Would you copy the material below word for word, beginning with its first line and ending with the line that contains "destruct op; try"?

○ ○ ○ ○

Lemma weak_exclusive_step s (f : nat -> st) u op p c s' r :
  op = op_lock \/ op = op_try_lock \/ op = op_unlock ->
  weak_shared_inv s f -> f u = busy op p -> window h s p = true -> step h std u s p c = Some (s', r) ->
  weak_shared_inv s' (<[u := resumed (L := weak_shared_lock std h) op r]> f).
Proof.
  intros Hop H Hu Hw Hs. pose proof (ws_wf _ _ H) as W. destruct (ws_line _ _ H) as [q Hl].
  pose proof (SharedTicket.ln_line _ _ _ _ Hl u) as Hi. cbv beta in Hi. rewrite Hu in Hi.
  pose proof (ws_know _ _ H u) as Hk. rewrite Hu in Hk.
  assert (Z.of_nat u < 2 ^ h) as Hid by (apply (SharedTicket.ln_ids _ _ _ _ Hl); cbv beta; by rewrite Hu).
  destruct op; try (by destruct Hop as [?|[?|?]]); destruct p; try (by destruct Hi); destruct c as [t|]; try done; cbn [step] in Hs.
  all: try (destruct (load _ u _ t (mem s)) as [[z m1]|] eqn:El; [|done]; cbn [mbind option_bind fst snd] in Hs; injection Hs as <- <-;
    eapply (weak_shared_load _ _ t z m1 s f u _ q); [done|done|done|done| | |by rewrite Hu|by rewrite Hu]).
  - injection Hs as <- <-.
    apply (weak_shared_take s f u _ q (SharedTicketLock.base h (value_of (mem s) tl + SharedTicketLock.exclusive_step)));
      rewrite ?Hu; try done; [|by apply (extends_rmw relaxed u tl)].
    split; [apply (tail_value s f H)|]. exists q. split; [by exists []|]. split; apply Hl.
  - destruct (Z.eqb_spec tail z) as [<-|]; [|done]. apply Z.ltb_lt in Hw. by eapply weak_shared_enter.
  - destruct (Z.eqb_spec tail z) as [<-|]; [|by eapply shared_load_know]. apply Z.ltb_lt in Hw. by eapply weak_shared_enter.
  - injection Hs as <- <-. apply (weak_shared_stay s f u _ q); rewrite ?Hu; done.
  - destruct (load_counted _ _ _ _ _ _ _ _ W (ws_head _ _ H) El) as [Ez Ht]. split; [done|]. split; [done|].
    apply (head_mono s f); [done|lia].
  - destruct (load_acquired _ _ _ _ _ _ El). done.
  - destruct (Z.eqb_spec head z) as [<-|]; [done|]. by destruct Hi.
  - destruct (Z.eqb_spec head z) as [<-|]; [|done]. by eapply (shared_load_know _ _ _ _ _ _ _ _ (busy op_try_lock (TryCas head ge gs i))).
  - destruct (compare_exchange relaxed u tl tail _ _ (mem s)) as [x|] eqn:Ec; [|done].
    apply cas_cases in Ec as [(t' & z' & m' & [= <-] & El & ->)|[? _]]; [|done]. injection Hs as <- <-.
    eapply (weak_shared_load _ _ t z' m' s f u _ q); rewrite ?Hu; try done. by destruct Hi.
  - destruct (compare_exchange relaxed u tl tail _ _ (mem s)) as [x|] eqn:Ec; [|done].
    apply cas_cases in Ec as [(t' & z' & m' & ? & _)|(_ & Ev & ->)]; [done|]. injection Hs as <- <-.
    apply Z.ltb_lt in Hw. destruct (weak_shared_try s f u tail ge gs i q H Hu Hw Ev Hl) as [-> Hin].
    apply (weak_shared_take s f u _ []); rewrite ?Hu; try done; [by rewrite Ev|apply not_elem_of_nil|by exists []|].
    eapply (shared_know_extends s _ u _ []); [apply H|by apply extends_rmw|by rewrite app_nil_r| |exact Hin].
    left. unfold rmw. simpl. by rewrite append_latest.
  - destruct Hk as [_ Hk]. destruct (load_counted _ _ _ _ _ _ _ _ W (ws_head _ _ H) El) as [Ez Ht].
    assert (t = latest (mem s) hd) as -> by lia. split; [done|]. rewrite Ez. symmetry. apply (head_value s f H).
  - by eapply (shared_load_know _ _ _ _ _ _ _ _ (busy op_unlock (UnlockStore z))).
  - injection Hs as <- <-. by apply weak_shared_unlock.
Qed.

○ ○ ○ ○

# EXERCISE RESPONSE:
Lemma weak_exclusive_step s (f : nat -> st) u op p c s' r :
  op = op_lock \/ op = op_try_lock \/ op = op_unlock ->
  weak_shared_inv s f -> f u = busy op p -> window h s p = true -> step h std u s p c = Some (s', r) ->
  weak_shared_inv s' (<[u := resumed (L := weak_shared_lock std h) op r]> f).
Proof.
  intros Hop H Hu Hw Hs. pose proof (ws_wf _ _ H) as W. destruct (ws_line _ _ H) as [q Hl].
  pose proof (SharedTicket.ln_line _ _ _ _ Hl u) as Hi. cbv beta in Hi. rewrite Hu in Hi.
  pose proof (ws_know _ _ H u) as Hk. rewrite Hu in Hk.
  assert (Z.of_nat u < 2 ^ h) as Hid by (apply (SharedTicket.ln_ids _ _ _ _ Hl); cbv beta; by rewrite Hu).
  destruct op; try (by destruct Hop as [?|[?|?]]); destruct p; try (by destruct Hi); destruct c as [t|]; try done; cbn [step] in Hs.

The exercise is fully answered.